Saddle Brook administrators and teachers are working with a team of education experts to boost test scores among their lowest performing students.

District adminstrators and teachers are hard at work trying to bridge the achievement gap at Saddle Brook Middle School, which the state classified earlier this year as one of 10 Bergen County Focus Schools in need of improvement.

While its overall test scores are in line with schools in socioeconomically similar districts, middle school vice prinicipal and district test coordinator Robert Onorato said the middle school was classified as a Focus School because of the large achievement gap between its highest and lowest performing student subgroups -- Asian students and special education students, respectively.

"The irony here is the other schools in our District Factor Group and some of our neighboring communities where our scores have traditionally been higher are not Focus Schools," Onorato said Wednesday during a presentation to the Board of Education. "Because there wasn't that gap between their highest achieving students and their special ed students, because their highest achieving students did not achieve as our highest achieving students have."

Onorato acknowledged, however, that the district had some work to do to bring up test scores for special education students. While a gap exists between special education and Asian general education students from the moment they enter the district, Onorato said the gap widens progressively from the time the students enter third grade until they reach eighth grade. 

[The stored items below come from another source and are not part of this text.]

Definition writes_file (ev : event) : bool :=
  match ev with EOpen _ WriteMode => true | _ => false end.

(** [c] only appends to the trace, every event it appends satisfies [P],
    the files change only if one of these events opens a file for
    writing, and a value [c] returns satisfies [Q]. *)
Definition appends {A} (P : event → Prop) (Q : A → Prop) (c : M A) : Prop :=
  ∀ w, ∃ evs,
    trace (after c w) = trace w ++ evs ∧ Forall P evs ∧
    (Forall (λ ev, writes_file ev = false) evs → fs (after c w) = fs w) ∧
    match outcome c w with
    | Return a => Q a
    | Raise _ => True
    end.

(** [w'] comes after [w] with no file opened for writing in between. *)
Definition quiet (w w' : world) : Prop :=
  ∃ evs, w' = World (fs w) (trace w ++ evs) ∧
         Forall (λ ev, writes_file ev = false) evs.

(** The events one turn of the loop may add for the mention [m]. *)
Definition turn_event (m : mention) (ev : event) : Prop :=
  match ev with
  | EGetUser uid => uid = author_id m
  | EComposeReply _ _ | ELog _ _ => True
  | ECreateTweet _ | EUpdateStatus _ | ELike _ =>
      replies_to ev = Some (mention_id m) ∨ replies_to ev = None
  | _ => False
  end.

(** The cycle started in [w] gets to the end of its loop, in world [w3]
    and with the set [processed']. *)
Definition loop_completes (env : Env) (w : world) (processed' : gset pystr)
    (w3 : world) : Prop :=
  ∃ loaded w0 me w1 batch w2,
    load_json_set env PROCESSED_MENTIONS_FILE w = (Return loaded, w0) ∧
    get_me env w0 = (Return (Some me), w1) ∧
    get_users_mentions env (user_id me) w1 = (Return (Some batch), w2) ∧
    batch ≠ [] ∧
    for_each_mention env me loaded batch w2 = (Return processed', w3).

Definition log_event (lvl : level) (msg : list fragment) (w : world) : world :=
  World (fs w) (trace w ++ [ELog lvl msg]).

(** * Sample environments and inputs *)

(** An environment whose answers do not depend on the history. *)
Definition fixed_env (v2 v1 : result unit) (lookup : Z → result (option user))
    (batch : option (list mention)) (fault : io_fault) : Env :=
  {| api_get_me := λ _, Return (Some (User 1 (py "9dttt_bot")));
     api_get_users_mentions := λ _ _, Return batch;
     api_get_user := λ _ uid, lookup uid;
     api_create_tweet := λ _ _, v2;
     api_update_status := λ _ _, v1;
     api_like := λ _ _, Return ();
     compose_reply := λ _ name _, Return (py "Your move, @" ++ name);
     io_fault_at := λ _ _ _, fault;
     str_lower := ascii_lower;
     random_random := λ _, 0.75%float;
     random_index := λ _, 0%nat |}.

Definition everyone (uid : Z) : result (option user) :=
  Return (Some (User uid (py "player"))).

Definition quota_error : exn :=
  Exn TweepyException (py "402 Payment Required").
Definition forbidden_error : exn :=
  Exn TweepyException (py "403 Forbidden").
Definition connection_error : exn :=
  Exn OtherException (py "Connection aborted.").
Definition unavailable_error : exn :=
  Exn TweepyException (py "503 Service Unavailable").

Definition env_ok : Env :=
  fixed_env (Return ()) (Return ()) everyone None NoFault.
Definition env_quota : Env :=
  fixed_env (Raise quota_error) (Return ()) everyone None NoFault.
Definition env_both_fail : Env :=
  fixed_env (Raise quota_error) (Raise forbidden_error) everyone None NoFault.
Definition env_connection_lost : Env :=
  fixed_env (Raise connection_error) (Return ()) everyone None NoFault.

Definition env_disk_full : Env :=
  fixed_env (Return ()) (Return ()) everyone None
    (FailAfterOpen (py "No space left on device")).

Definition mention_43 : mention := Mention 43 7 (py "@9dttt_bot hello").
Definition mention_44 : mention := Mention 44 8 (py "@9dttt_bot play").

Definition env_two_mentions : Env :=
  fixed_env (Return ()) (Return ()) everyone (Some [mention_43; mention_44]) NoFault.

(** The lookup of one author breaks with a server error. *)
Definition lookup_breaks_for (uid' uid : Z) : result (option user) :=
  if bool_decide (uid = uid') then Raise unavailable_error else everyone uid.

Definition env_second_lookup_breaks : Env :=
  fixed_env (Return ()) (Return ()) (lookup_breaks_for 8)
    (Some [mention_43; mention_44]) NoFault.
Definition env_first_lookup_breaks : Env :=
  fixed_env (Return ()) (Return ()) (lookup_breaks_for 7)
    (Some [mention_43; mention_44]) NoFault.

(** The platform knows no author, or refuses every post. *)
Definition env_no_author : Env :=
  fixed_env (Return ()) (Return ()) (λ _, Return None)
    (Some [mention_43; mention_44]) NoFault.
Definition env_post_refused : Env :=
  fixed_env (Raise forbidden_error) (Return ()) everyone
    (Some [mention_43; mention_44]) NoFault.

Definition draw_event : json :=
  JObj [(py "type", JStr (py "draw")); (py "player", JStr (py "ada"))].

Definition body_230 : pystr := replicate 230 97%N.

Definition mention_42 : mention := Mention 42 6 (py "@9dttt_bot again").

Definition env_seen_and_new : Env :=
  fixed_env (Return ()) (Return ()) everyone (Some [mention_42; mention_43]) NoFault.

Definition bot_user : user := User 1 (py "9dttt_bot").

Definition no_handlers : Handlers :=
  {| handle_win_event := λ _, ret ();
     handle_game_start_event := λ _, ret ();
     handle_tournament_event := λ _, ret ();
     handle_achievement_event := λ _, ret ();
     handle_challenge_event := λ _, ret ();
     handle_leaderboard_event := λ _, ret () |}.

Definition empty_world : world := World ∅ [].

(** A disk on which mention 42 has been recorded. *)
Definition world_seen_42 : world :=
  World {[PROCESSED_MENTIONS_FILE := JsonArray [py "42"]]} [].

Definition long_text : pystr := replicate 300 97%N.

Definition is_like (ev : event) : bool :=
  match ev with ELike _ => true | _ => false end.

(** How the bridge settles what a handler or its own body ended with. *)
Definition settle (event : json) (r : result unit * world) : result unit * world :=
  match r with
  | (Return _, w') => (Return (), log_event INFO (msg_processed event) w')
  | (Raise e, w') => (Return (), log_event ERROR (msg_bridge_error e) w')
  end.

Definition xoutcome {A} (c : XM A) (x : xworld) : result A := (c x).1.

Definition xafter {A} (c : XM A) (x : xworld) : xworld := (c x).2.

(** The events a computation of the second part adds to the base trace. *)
Definition xevents_of {A} (c : XM A) (x : xworld) : list event :=
  drop (length (trace (base x))) (trace (base (xafter c x))).

(** ** Sample hosts *)

Definition fixed_host (vars : gmap pystr pystr) (folder : option (result (list pystr)))
    (upload : result pystr) (answer : result http_response) : Host :=
  {| environ := vars;
     media_folder := λ _, folder;
     api_media_upload := λ _ _, upload;
     requests_post := λ _ _, answer |}.

Definition all_credentials : gmap pystr pystr :=
  list_to_map ((λ key, (key, py "secret")) <$> REQUIRED_CREDENTIALS).

Definition generated_answer : http_response :=
  HttpResponse 200
    (Return (JArr [JObj [(py "generated_text", JStr (py "  Your move.  "))]])).

Definition host_with_media : Host :=
  fixed_host all_credentials
    (Some (Return [py "notes.txt"; py "board.PNG"]))
    (Return (py "1900")) (Return generated_answer).

Definition host_without_media : Host :=
  fixed_host all_credentials (Some (Return [py "notes.txt"]))
    (Return (py "1900")) (Return generated_answer).

Definition host_with_token : Host :=
  fixed_host (<[py "HUGGING_FACE_TOKEN" := py "hf_token"]> all_credentials)
    None (Return (py "1900")) (Return generated_answer).

Definition empty_xworld : xworld := XWorld empty_world [] [].

Definition win_event : json :=
  JObj [(py "type", JStr (py "win")); (py "player", JStr (py "ada"))].

(** Handlers of which the first posts an update. *)
Definition update_handlers : Handlers :=
  {| handle_win_event := λ _, post_update env_ok (py "ada wins the grid");
     handle_game_start_event := λ _, ret ();
     handle_tournament_event := λ _, ret ();
     handle_achievement_event := λ _, ret ();
     handle_challenge_event := λ _, ret ();
     handle_leaderboard_event := λ _, ret () |}.

Definition notes_file : pystr := py "notes.txt".

(** * Properties *)

(** ** Runs and traces *)

Lemma events_of_run {A} (c : M A) (w : world) r f evs :
  c w = (r, World f (trace w ++ evs)) → events_of c w = evs.
Proof.
  intros Hrun. unfold events_of, after. rewrite Hrun. simpl.
  apply drop_app_length.
Qed.

Lemma outcome_run {A} (c : M A) (w w' : world) r :
  c w = (r, w') → outcome c w = r.
Proof. intros Hrun. unfold outcome. by rewrite Hrun. Qed.

Lemma after_run {A} (c : M A) (w w' : world) r :
  c w = (r, w') → after c w = w'.
Proof. intros Hrun. unfold after. by rewrite Hrun. Qed.

(** ** Strings *)

Lemma len_app (s t : pystr) : len (s ++ t) = len s + len t.
Proof. unfold len. rewrite length_app. lia. Qed.

Lemma len_take (n : nat) (s : pystr) : len (take n s) = Z.min (Z.of_nat n) (len s).
Proof. unfold len. rewrite length_take. lia. Qed.

Lemma startswith_app (p s : pystr) : startswith p (p ++ s) = true.
Proof.
  induction p as [|c p IH]; simpl; [done|].
  by rewrite bool_decide_eq_true_2, IH.
Qed.

Lemma endswith_app (s suffix : pystr) : endswith suffix (s ++ suffix) = true.
Proof. unfold endswith. rewrite reverse_app. apply startswith_app. Qed.

(** ** Posted texts *)

Lemma logs_post_nothing (evs : list event) :
  Forall (λ ev, is_log ev = true) evs → posted_texts evs = [].
Proof.
  induction 1 as [|ev evs Hev _ IH]; [done|].
  by destruct ev.
Qed.

Lemma fallback_texts (kw : status_kwargs) (evs : list event) :
  Forall (λ ev, is_log ev = true ∨ ev = EUpdateStatus kw) evs →
  Forall (λ s, s = kw_status kw) (posted_texts evs).
Proof.
  induction 1 as [|ev evs Hev _ IH]; [constructor|].
  destruct Hev as [Hlog| ->].
  - by destruct ev.
  - simpl. by constructor.
Qed.

(** ** The posting shim, run symbolically *)

(** Splits a run of the shim into its five courses: posted by v2, posted
    by the fallback, fallback failed, other v2 error, foreign exception. *)
Ltac shim_courses Hrun :=
  match type of Hrun with
  | _ = match ?v2 with _ => _ end =>
      let e := fresh "e" in
      destruct v2 as [[]|e] eqn:?Hv2;
      [| destruct (isinstance TweepyException e) eqn:?Hcls;
         [ destruct (is_quota_error (lower _ (exn_str e))) eqn:?Hquota;
           [ match type of Hrun with
             | _ = match ?v1 with _ => _ end =>
                 let e1 := fresh "v1_err" in
                 destruct v1 as [[]|e1] eqn:?Hv1
             end
           |]
         |] ]
  end.

Section Shim.

Context (env : Env).

Lemma safe_post_tweet_run text media_ids reply w :
  let posted := truncate_text text reply in
  let kw2 := v2_kwargs posted media_ids reply in
  let kw1 := v1_kwargs posted media_ids reply in
  safe_post_tweet env text media_ids reply w =
  match api_create_tweet env (trace w) kw2 with
  | Return _ =>
      (Return true,
       World (fs w) (trace w ++ [ECreateTweet kw2; ELog INFO (msg_posted_v2 text)]))
  | Raise e =>
      if isinstance TweepyException e then
        if is_quota_error (lower env (exn_str e)) then
          match api_update_status env
                  (trace w ++ [ECreateTweet kw2; ELog WARNING msg_v2_blocked]) kw1 with
          | Return _ =>
              (Return true,
               World (fs w)
                 (trace w ++ [ECreateTweet kw2; ELog WARNING msg_v2_blocked;
                              EUpdateStatus kw1; ELog INFO (msg_posted_v1 text)]))
          | Raise v1_err =>
              (Return false,
               World (fs w)
                 (trace w ++ [ECreateTweet kw2; ELog WARNING msg_v2_blocked;
                              EUpdateStatus kw1; ELog ERROR (msg_v1_failed v1_err)]))
          end
        else
          (Return false,
           World (fs w) (trace w ++ [ECreateTweet kw2; ELog ERROR (msg_v2_failed e)]))
      else (Raise e, World (fs w) (trace w ++ [ECreateTweet kw2]))
  end.
Proof.
  intros posted kw2 kw1.
  unfold safe_post_tweet, try_v2, try_v1, bind, try_except, create_tweet,
    update_status, external, logging, emit, ret. simpl.
  fold posted. fold kw2. fold kw1.
  destruct (api_create_tweet env (trace w) kw2) as [[]|e]; simpl.
  { by rewrite <- app_assoc. }
  destruct (isinstance TweepyException e); [|done].
  destruct (is_quota_error (lower env (exn_str e))); simpl.
  - rewrite <- !app_assoc. simpl.
    destruct (api_update_status env _ kw1) as [[]|e1]; simpl;
      by rewrite <- ?app_assoc.
  - by rewrite <- app_assoc.
Qed.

To bridge the gap, Onorato said Saddle Brook administrators and teachers have been working with a representative from one of the state's Regional Achievement Centers, which partners with Focus Schools to set and implement clear data-driven goals for student growth.

Per the recommendation of the RAC specialist, the district is looking into implementing a comprehensive literacy and mathematics series in the middle school like the one it already has for the elementary grades.

"At the elementary schools, the special ed teachers are given the same materials to work with as the general population, when in the past they were using different materials," Onorato said. "We’re hoping that at the middle school we can continue that."

Onorato said he had spoken to the publishers of the elementary school's literacy and mathematics programs and learned that they also have books and learning materials for middle school children. 

Superintendent Kathryn Fedina said the district hopes to adopt the RAC-recommended teaching materials for middle schoolers as soon as this year, budget permitting.

The district has also ensured this year that classroom special education collaborative teachers are certified in the subject area where they've been placed.

"Last year one of the collaborative teachers majored in Math, but was placed with the Language Arts department," Onorato said. "This year, the four collaborative teachers are all experts in the areas in which they were trained, so we hope that is going to carry over."

In addition to placing more emphasis on professional devlopment and collaboration between teachers, Fedina said the RAC representative will also be contacting the district's supervisor of special services and working with the Child Study Team and special education teachers to review data and best educational practices.